De pijnboom (pinus pinea) van onze pitjes is inheems van Noord Afrika en het midden oosten tot en met de Europese kant van de middellandse zee. De boom kan meer dan 25 meter hoog worden en krijgt een parasolvorm. De pijnappels hebben 3 jaar nodig om tot wasdom te komen, langer dan welke andere pijnboom dan ook.

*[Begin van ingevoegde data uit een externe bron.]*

(* ===== verification/Findings.v ===== *)
(** What the model shows where the code or its documentation promise more: each
    lemma evaluates the definitions on one concrete input.  Five sections: the
    engine; the operator around it (rehubbing, sharding, admission of server
    settings, the replica's registry); the config controllers; the command line; its
    gates and tests. *)
From S2P Require Import Prelude Float64 Value Json Duration Path Schema Rules Coerce Passthrough Ops Convert Diagnostics Compile CompileTheory Normalize Platform Required Analyze Assign AssignProperties Api Rehub Registry Adapters Configs Replica ReplicaTheory Encoding ServedTargets Rollout Workloads Patches Guard Propagation Controller ControllerTheory Migrate Sampling Fixtures ConversionProperties ReplicaProperties HandoverProperties ControllerFixtures MigrateProperties RolloutProperties Compat Lifecycle Testing Fuzz Authoring CliProperties.

Section engine.
#[local] Existing Instances canonical_order fixture_externs fixture_compile_externs.

Definition build_plan (rules : list Rule) (hub spoke : JSONSchemaProps) : Plan :=
  let b := resolveAndBuildOps rules hub spoke UnmappedFieldPolicyError 0 in
  {| plHubVersion := "v2"; plSpokeVersion := "v1"; plHubToSpoke := bH2S b; plSpokeToHub := bS2H b |}.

Al zesduizend jaar cultiveert de mens de pijnboom vanwege de smakelijke pitten. Rond de 18e eeuw brachten de Europeanen de boom ook naar andere streken met een voor de boom passend klimaat, zodat nu ook in bijvoorbeeld Zuid Afrika, Californië en Australië de pijnboom glorieert.
In das Frauenzimmerlexicon (Leipzig) uit 1715 staat het nodige vermeld over de pitjes: Ze heten toen in het Duits Pinellen, Pingen, of Zirbelnuesse of Pinien. Lees even mee:
Pineae, Noyaux de Pin, komen uit Frankrijk en Spanje en de beste uit Italië. Ze aan een hoge boom, Zirbelbaum (Pijnappelboom) genoemd in vaste kegels. Daarin liggen witte, dunne en zoete pitten, die men Pingen noemt. Ze zijn goed voedsel en smaken zo goed, dat de kok ze voor verschillende gerechten pleegt te gebruiken.
In het Leipziger Kochbuch, een paar decennia later, heten ze pignoli, op z'n Italiaans. Dat zijn dus 'de beste' sparren-nootjes. Ze worden vers gegeten met rozijnen en vijgen, anders leidt het maar tot verstopping.
Een schaaltje met stukjes gedroogde vijg, grote zachte rozijnen en pijnboompitten is een mooi bijgerecht aan het eind van het maal om cake en ijs op te sieren, of zo te knabbelen met een glaasje zoete wijn of een kop koffie erbij.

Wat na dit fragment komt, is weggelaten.